Posted on October 17, 2011July 11, 2025

Although I am late to the game, I have recently started watching through the newer seasons of Doctor Who. The Season 3 episode “Gridlock” has been haunting me since I watched it. In this episode the Doctor and Martha Jones visit New New York in the year 5 Billion and 43 where they find an underground world consisting of one massive traffic jam. In an overpopulated world, underworld families live in small flying cars on a deadly polluted underground highway. It can take years to travel a few miles, and so they exist isolated in their cars as they inch forward through the gridlock. The commuters have hope that the police will one day open more lanes or solve the traffic problems and they then take comfort in the moment by singing nostalgic but meaningless hymns (like “The Old Rugged Cross”) during broadcasted daily reflection moments. The Doctor steps into this world and breaking all established rules of traffic discovers that the overworld has been wiped out leaving the commuters stuck in hopeless and pointless gridlock. He subsequently flings open the doors to the overworld, showing them the way out if they are willing to simply fly themselves out into the light.

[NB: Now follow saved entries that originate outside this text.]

Lemma purge_files_delete names st : (foldl purge_file st names).2 = delete_all names st.2.
Proof.
  revert st. induction names as [|n names IH]; intros st; [done|]. cbn [foldl delete_all]. rewrite IH. unfold purge_file.
  by destruct (env_DeleteFile n st.2).
Qed.

Lemma delete_all_creates_nothing names w name f :
  NewRandomAccessFile (delete_all names w) name = Ok f -> exists f', NewRandomAccessFile w name = Ok f'.
Proof.
  revert w f. induction names as [|n names IH]; intros w f Hf; [by eauto|].
  destruct (IH _ _ Hf) as [f' Hf']. by eapply delete_creates_nothing.
Qed.

(** A file whose deletion succeeded is gone at the end. *)
Lemma delete_all_removes names1 name names2 w f :
  (env_DeleteFile name (delete_all names1 w)).1 = OK ->
  NewRandomAccessFile (delete_all (names1 ++ name :: names2) w) name <> Ok f.
Proof.
  intros Hs Hf. unfold delete_all in Hf. rewrite foldl_app in Hf. cbn [foldl] in Hf. fold (delete_all names1 w) in Hf.
  apply delete_all_creates_nothing in Hf as [f' Hf']. revert Hf'. eapply delete_removes.
  rewrite <- Hs. apply surjective_pairing.
Qed.

(** C17: Purging deletes what became obsolete before the oldest snapshot, by the
    sequence number noted with the file, and nothing else. The status is always
    ok. The file system it leaves is the one after calling [DeleteFile] once on
    each of a sorted list of different names: those of the old manifests and of
    the expired files of the column families that are not dropped. A file of them
    whose deletion succeeded cannot be opened any more; a failed deletion is
    passed over and the rest is still deleted. Every other blob file of a column
    family, live or noted with a sequence number not below the oldest snapshot,
    keeps its contents; no column family that is not destroyed disappears, and
    the live files of every one that stays are the same. The sequence number of a
    file deleted by [DeleteFilesInRanges] is 0, so such a file does not wait for
    snapshots. *)
Theorem purge_deletes_only_expired (oldest : Z) (d : string) (db db' : TitanDBImpl) (s : Status) :
  db_inv db -> directory_ok d db ->
  PurgeObsoleteFilesImpl oldest db = (s, db') ->
  let cfs := column_families (sys_set (t_sys db)) in
  s = OK /\
  (exists names, sys_fs (t_sys db') = delete_all names (sys_fs (t_sys db)) /\
     StronglySorted name_lt names /\ NoDup names /\
     (forall name, name ∈ names <->
        name ∈ obsolete_manifests (sys_set (t_sys db)) \/
        exists id bs n, cfs !! id = Some bs /\ IsColumnFamilyObsolete id (sys_set (t_sys db)) = false /\
          gone oldest bs n /\ name = BlobFileName d n) /\
     (forall names1 name names2, names = names1 ++ name :: names2 ->
        (env_DeleteFile name (delete_all names1 (sys_fs (t_sys db)))).1 = OK ->
        forall f, NewRandomAccessFile (sys_fs (t_sys db')) name <> Ok f)) /\
  (forall id live, db_lives db' !! id = Some live -> db_lives db !! id = Some live) /\
  (forall id bs, cfs !! id = Some bs -> destroyed bs = false -> is_Some (db_lives db' !! id)) /\
  (forall id bs n c, cfs !! id = Some bs -> is_Some (files bs !! n) -> ~ gone oldest bs n ->
     holds_file (sys_fs (t_sys db)) (BlobFileName d n) c ->
     holds_file (sys_fs (t_sys db')) (BlobFileName d n) c).
Proof.
  intros Hinv [Hdir Huniq Hman] Hpurge cfs. unfold PurgeObsoleteFilesImpl in Hpurge.
  assert (Hpend : map_Forall (fun _ bs => pending_ok (sh_heap (sys_shared (t_sys db))) bs) cfs).
  { intros id bs Hbs. eapply storage_pending. by apply (set_storage _ _ Hinv id). }
  destruct (GetObsoleteFiles oldest _ _) as [cand [vs' sh']] eqn:Hget.
  unfold GetObsoleteFiles in Hget.
  destruct (foldl _ ([], (_, sys_shared (t_sys db))) _) as [names1 [cfs1 sh1]] eqn:Hloop.
  injection Hget as <- <- <-.
  destruct (collect_all_cfs _ _ _ _ _ _ _ _ (NoDup_unordered_iter cfs)
    (fun id bs => proj1 (elem_of_unordered_iter cfs id bs)) Hpend Hloop) as [Hn Hh Hl Hkept].
  destruct (sort_names (names1 ++ obsolete_manifests (sys_set (t_sys db)))) as [Hsort Hmem].
  set (sorted := foldr insert_name [] _) in *.
  assert (Hnames : forall name, name ∈ sorted <->
     name ∈ obsolete_manifests (sys_set (t_sys db)) \/
     exists id bs n, cfs !! id = Some bs /\ IsColumnFamilyObsolete id (sys_set (t_sys db)) = false /\
       gone oldest bs n /\ name = BlobFileName d n).
  { intros name. rewrite Hmem, elem_of_app, Hn. split.
    - intros [(id & bs & n & Hin%elem_of_unordered_iter & Ho & Hg & ->)|?]; [right|by left].
      exists id, bs, n. by rewrite (Hdir id bs Hin).
    - intros [?|(id & bs & n & Hin & Ho & Hg & ->)]; [by right|left].
      exists id, bs, n. rewrite (Hdir id bs Hin). split; [by apply elem_of_unordered_iter|done]. }
  pose proof (purge_files_status sorted (OK, sys_fs (t_sys db)) eq_refl) as Hs.
  pose proof (purge_files_holds sorted (OK, sys_fs (t_sys db))) as Hkeep.
  pose proof (purge_files_delete sorted (OK, sys_fs (t_sys db))) as Hdel.
  destruct (foldl purge_file (OK, sys_fs (t_sys db)) sorted) as [s1 w1]. injection Hpurge as <- <-.
  cbn [snd] in Hdel. split_and!; [exact Hs| | | |].
  - exists sorted. split_and!; [exact Hdel|exact Hsort|by apply name_lt_nodup|exact Hnames|].
    intros names2 name names3 Heq Hok f. cbn [t_sys with_sys sys_fs]. rewrite Hdel, Heq. by apply delete_all_removes.
  - intros id live Hlive. unfold db_lives, lives in *. cbn [t_sys with_sys sys_set sys_shared column_families
      with_manifest with_cfs] in Hlive. rewrite lookup_fmap in Hlive |- *.
    apply fmap_Some in Hlive as (bs' & Hbs' & ->). destruct (Hl id bs' Hbs') as (bs & Hbs & Hlv).
    fold cfs. by rewrite Hbs, Hlv.
  - intros id bs Hbs Hd. destruct (Hkept id bs Hbs Hd) as [bs' Hbs']. unfold db_lives, lives.
    cbn [t_sys with_sys sys_set sys_shared column_families with_manifest with_cfs]. rewrite lookup_fmap, Hbs'. by eexists.
  - intros id bs n c Hbs Hn' Hng Hholds. apply Hkeep; [|done]. rewrite Hnames.
    intros [Hm|(id' & bs' & n' & Hbs' & _ & Hg & Heq)]; [by eapply Hman|].
    apply BlobFileName_inj in Heq as <-. destruct Hg as (seq & Hin & Hlt).
    destruct (Hpend id' bs' Hbs' n seq Hin) as (l & Hfl & _).
    assert (id' = id) as -> by (eapply Huniq; [exact Hbs'|by eexists|exact Hbs|done]).
    assert (bs' = bs) as -> by congruence. apply Hng. by exists seq.
Qed.
End purge.

(** ** An application *)

Section witnesses.
#[local] Existing Instances leb128_coding rle_compressors mem_env mem_env_ok map_to_list_iter mem_manifest
  blobs_map readers_map mem_files mem_stored_ok mem_delete_ok.

(** The file 12 of the example has been deleted at sequence number 3. *)
Definition example_delete : VersionEdit := DeleteBlobFile 12 3 (SetColumnFamilyID 5 VersionEdit_default).

Definition example_deleted : result (Status * Sys) := LogAndApply example_delete (t_sys (example_db 5)).

Definition example_purge_db : TitanDBImpl :=
  match example_deleted with
  | Ok (_, sys) => with_sys (MkSys (sys_set sys) (sys_shared sys)
                               (<["/12" := [Byte.x61]]> (sys_fs sys : gmap string bytes))) (example_db 5)
  | _ => example_db 5
  end.

Lemma example_deletes : match example_deleted with Ok (OK, _) => True | _ => False end.
Proof. vm_compute. exact I. Qed.

Lemma example_purge_inv : db_inv example_purge_db.
Proof.
  destruct (LogAndApply_refines example_delete (t_sys (example_db 5)) (example_db_inv 5 example_opens_5))
    as (s & sys' & HL & Hs).
  { intros l Hl. by apply not_elem_of_nil in Hl. }
  { vm_compute. discriminate. }
  pose proof example_deletes as Hok. unfold example_purge_db, db_inv. unfold example_deleted in *.
  rewrite HL in *. destruct s; try done. exact (proj1 Hs).
Qed.

Lemma example_purge_directory : directory_ok "" example_purge_db.
Proof.
  assert (Hone : forall id bs, column_families (sys_set (t_sys example_purge_db)) !! id = Some bs -> id = 5).
  { intros id bs Hbs. assert (Hd : dom (column_families (sys_set (t_sys example_purge_db))) = {[5]})
      by (vm_compute; reflexivity).
    apply elem_of_dom_2 in Hbs. rewrite Hd in Hbs. by apply elem_of_singleton in Hbs. }
  split.
  - intros id bs Hbs. pose proof (Hone id bs Hbs) as ->. vm_compute in Hbs. injection Hbs as <-. reflexivity.
  - intros id1 bs1 id2 bs2 n H1' _ H2' _. by rewrite (Hone _ _ H1'), (Hone _ _ H2').
  - intros name n Hin. vm_compute in Hin. by apply not_elem_of_nil in Hin.
Qed.

Lemma purge_deletes_only_expired_witness :
  (PurgeObsoleteFilesImpl 5 example_purge_db).1 = OK /\
  NewRandomAccessFile (sys_fs (t_sys example_purge_db)) "/12" = Ok "/12" /\
  (forall f, NewRandomAccessFile (sys_fs (t_sys (PurgeObsoleteFilesImpl 5 example_purge_db).2)) "/12" <> Ok f) /\
  holds_file (sys_fs (t_sys (PurgeObsoleteFilesImpl 3 example_purge_db).2)) "/12" [Byte.x61].
Proof.
  destruct (purge_deletes_only_expired 5 "" example_purge_db (PurgeObsoleteFilesImpl 5 example_purge_db).2
    (PurgeObsoleteFilesImpl 5 example_purge_db).1 example_purge_inv example_purge_directory)
    as (Hs & (names & _ & _ & _ & Hn & Hgone) & _); [apply surjective_pairing|].
  destruct (purge_deletes_only_expired 3 "" example_purge_db (PurgeObsoleteFilesImpl 3 example_purge_db).2
    (PurgeObsoleteFilesImpl 3 example_purge_db).1 example_purge_inv example_purge_directory)
    as (_ & _ & _ & _ & Hk); [apply surjective_pairing|].
  set (bs := default (BlobStorage_new example_db_options example_merge_options 5)
               (column_families (sys_set (t_sys example_purge_db)) !! 5)).
  assert (Hbs : column_families (sys_set (t_sys example_purge_db)) !! 5 = Some bs) by (vm_compute; reflexivity).
  assert (Hob : obsolete_files bs = [(12, 3)]) by (vm_compute; reflexivity).
  split; [exact Hs|]. split; [vm_compute; reflexivity|]. split.
  - assert (Hin : "/12" ∈ names).
    { apply Hn. right. exists 5, bs, 12. split; [exact Hbs|]. split; [vm_compute; reflexivity|].
      split; [|reflexivity]. exists 3. rewrite Hob. split; [by apply list_elem_of_singleton|lia]. }
    apply list_elem_of_split in Hin as (names1 & names2 & ->). by eapply Hgone.
  - apply (Hk 5 bs 12 [Byte.x61]); [exact Hbs|vm_compute; eexists; reflexivity| |].
    + intros (seq & Hin & Hlt). rewrite Hob in Hin. apply list_elem_of_singleton in Hin. injection Hin as ->. lia.
    + apply mem_holds. exists [Byte.x61]. split; [vm_compute; reflexivity|done].
Defined.
End witnesses.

The episode is a beautiful incarnation story and has repeatedly popped into my mind as I reflect on the current Occupy Wall Street protests (yes, this is the way my mind works). There is no precise correlation, but I couldn’t help but notice similarities. In our isolated attempts at living the American dream according to the rules the system imposed upon us we know there are problems, but there is a tendency to assume that some authority will somehow eventually fix our problem for us. So we wait patiently, abiding by the rules, taking comfort in our sweet but impotent religious rituals, dying slowly as we come to mistake the rat-race for reality. A few of us might get ahead, moved to the fast lane so to speak, which we take as a sign of hope that the system is working and that one day we might actually arrive. We might talk about freedom, and love, and justice, and mercy as if they are some ideal we can strive towards – a better world we can hope to someday arrive at – but they aren’t reflected in the shape of our everyday lives. That is consumed with inching forward in our individual existence.

So when something like Occupy Wall Street comes along it challenges the status quo. And if our hope is in the fulfillment of the status quo, a challenge to that makes us fearful. What if we lose our place? What if all the time we have spent was wasted? Shouldn’t we just wait for the people in charge to figure it all out and get us all running smoothly again? What is scary to some about the Occupy movement is that instead of giving comfort in the moment or hope in the continued status quo, it is calling for liberation. Perhaps that is not the message of every voice or even of the details, but the collective message is one calling people out to a different way. It is a message that the system is broken, we are hopelessly stuck, and we need to find a way out.

There might not be a TARDIS to incarnate the Doctor into our particular moment, but for the sake of liberation perhaps we are the one we have been waiting for. Liberation is the result of the event of love. Not a vague hope in the idea of love, but the event of love entering into and utterly transforming the tragedy of the status quo. As Jurgen Moltmann wrote about this love,

It is not the interpretation of love as an ideal, a heavenly power or as a commandment, but of love as an event in a loveless, legalistic world: the event of an unconditioned and boundless love which comes to meet man, which takes hold of those who are unloved and forsaken, unrighteous or outside the law, and gives them a new identity, liberates them from the norms of social identifications and from the guardians of social norms and idolatrous images. … [But] Just as the unconditional love of Jesus for the rejected made the Pharisees his enemies and brought him to the cross, so unconditional love also means enmity and persecution in a world in which the life of man is made dependent on particular social norms, conditions and achievements. A love which takes precedence and robs these conditions of their force is folly and scandal in this world.”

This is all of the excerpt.